*Aim of the exercise*. Copy the lines below verbatim, but only from the line containing "tenantMetricKeys : gset text;" through the end of the data.

(Excerpts from a dataset)
* * * *
(* ===== verification/OutboxDispatcher.v ===== *)
(** The outbox dispatcher: [outbox/dispatcher.go].

    The dispatcher is written against the repository interface
    ([outbox/repository.go]) as a class of operations on an abstract repository
    state, and against an environment that answers clock readings, context
    cancellations, handler outcomes and random numbers.  A dispatch step is a
    state transformer; every externally visible action is appended to a trace. *)

From stdpp Require Import base numbers list gmap strings.
From S2P Require Import Prelude GoText Backoff OutboxLastError OutboxEvent OutboxConfig.

Local Open Scope Z_scope.
Local Open Scope go_scope.

(** [TenantDispatchScope]: (TenantID, PoolKey) *)
Abbreviation TenantDispatchScope := (text * text)%type.

(** ** Repository interface *)

(** [OutboxRepository] and the optional interfaces a dispatcher looks for by
    type assertion; an interface the repository lacks is [None]. *)
Class OutboxRepository (S R : Type) := {
  op_ListPending : Ctx → Z → S → result R (list OutboxEvent) * S;
  op_ListPendingByType : Ctx → text → Z → S → result R (list OutboxEvent) * S;
  op_ListTenants : Ctx → S → result R (list text) * S;
  op_MarkPublished : Ctx → uuid → gotime → S → result R unit * S;
  op_MarkFailed : Ctx → uuid → text → Z → S → result R unit * S;
  op_MarkInvalid : Ctx → uuid → text → S → result R unit * S;
  op_ResetForRetry : Ctx → Z → gotime → Z → S → result R (list OutboxEvent) * S;
  op_ResetStuckProcessing : Ctx → Z → gotime → Z → S → result R (list OutboxEvent) * S;
  (* StuckReclaimer *)
  op_ReclaimStuckProcessing :
    option (Ctx → Z → gotime → Z → S → result R (list OutboxEvent * list OutboxEvent) * S);
  (* MultiTypePendingRepository *)
  op_ListPendingByTypes : option (Ctx → list text → Z → S → result R (list OutboxEvent) * S);
  (* PublishedPurger, PublishedTenantLister, InvalidPurger *)
  op_DeletePublishedBefore : option (Ctx → gotime → list text → Z → S → result R Z * S);
  op_ListTenantsWithPublishedBefore : option (Ctx → gotime → list text → S → result R (list text) * S);
  op_InvalidPurger : option ((Ctx → gotime → list text → Z → S → result R Z * S)
                             * (Ctx → gotime → list text → S → result R (list text) * S));
  (* TenantDispatchScopeRepository *)
  op_TenantDispatchScopes :
    option ((Ctx → S → result R (list TenantDispatchScope) * S) * (Ctx → TenantDispatchScope → Ctx));
  (* tenantRequirementReporter *)
  op_RequiresTenant : option bool;
}.

(** ** Errors, effects, environment, state *)

Inductive publish_error (E : Type) :=
| PubHandler (e : E)                                        (* the handler's own error *)
| PubOutbox (e : outbox_error)                              (* a sentinel of the package *)
| PubAttempt (attempt maxAttempts : Z) (e : publish_error E) (* publish attempt %d/%d failed: %w *)
| PubWait.                                                  (* publish retry wait interrupted: %w *)
Arguments PubHandler {E} e.
Arguments PubOutbox {E} e.
Arguments PubAttempt {E} attempt maxAttempts e.
Arguments PubWait {E}.

Inductive effect (E : Type) :=
| Handled (event : OutboxEvent) (outcome : option (publish_error E))
| Waited (d : duration)
| MarkedPublished (id : uuid) (ok : bool)
| MarkedFailed (id : uuid) (ok : bool)
| MarkedInvalid (id : uuid) (ok : bool)
| CalledOnInvalid (event : OutboxEvent) (err : publish_error E)
| CalledOnFailed (event : OutboxEvent) (err : publish_error E).
Arguments Handled {E} event outcome.
Arguments Waited {E} d.
Arguments MarkedPublished {E} id ok.
Arguments MarkedFailed {E} id ok.
Arguments MarkedInvalid {E} id ok.
Arguments CalledOnInvalid {E} event err.
Arguments CalledOnFailed {E} event err.

(** What the outside world answers; the index counts the questions asked. *)
Record Env (H E : Type) := {
  env_now : nat → gotime;
  env_ctx_done : nat → bool;
  env_handle : nat → H → OutboxEvent → option E;
  env_entropy : nat → entropy;
}.
Arguments env_now {H E} e n.
Arguments env_ctx_done {H E} e n.
Arguments env_handle {H E} e n h event.
Arguments env_entropy {H E} e n.

(** The mutable fields of a [Dispatcher]. *)
Record dispatchScopeActivity := { lastWorkAt : gotime; nextPollAt : gotime }.

Record Dispatcher := {
  listPendingFailureCounts : gmap text Z;
  tenantMetricKeys : gset text;
  scopeActivity : gmap TenantDispatchScope dispatchScopeActivity;
  retentionSweptAt : gmap TenantDispatchScope gotime;
  retentionPrunedAt : gotime;
  retentionListedAt : gotime;
  tenantTurn : Z;
  running : bool;
  stop_closed : bool;   (* the stop channel is closed, and stopOnce spent *)
}.

Record DispatchResult := { Processed : Z; Published_ : Z; Failed_ : Z; StateUpdateFailed : Z }.

(** ** Pieces that only touch the dispatcher's own state *)

Section dispatcher_state.
Context (cfg : DispatcherConfig).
* * * *
*Result of the task*.
  tenantMetricKeys : gset text;
  scopeActivity : gmap TenantDispatchScope dispatchScopeActivity;
  retentionSweptAt : gmap TenantDispatchScope gotime;
  retentionPrunedAt : gotime;
  retentionListedAt : gotime;
  tenantTurn : Z;
  running : bool;
  stop_closed : bool;   (* the stop channel is closed, and stopOnce spent *)
}.

Record DispatchResult := { Processed : Z; Published_ : Z; Failed_ : Z; StateUpdateFailed : Z }.

(** ** Pieces that only touch the dispatcher's own state *)

Section dispatcher_state.
Context (cfg : DispatcherConfig).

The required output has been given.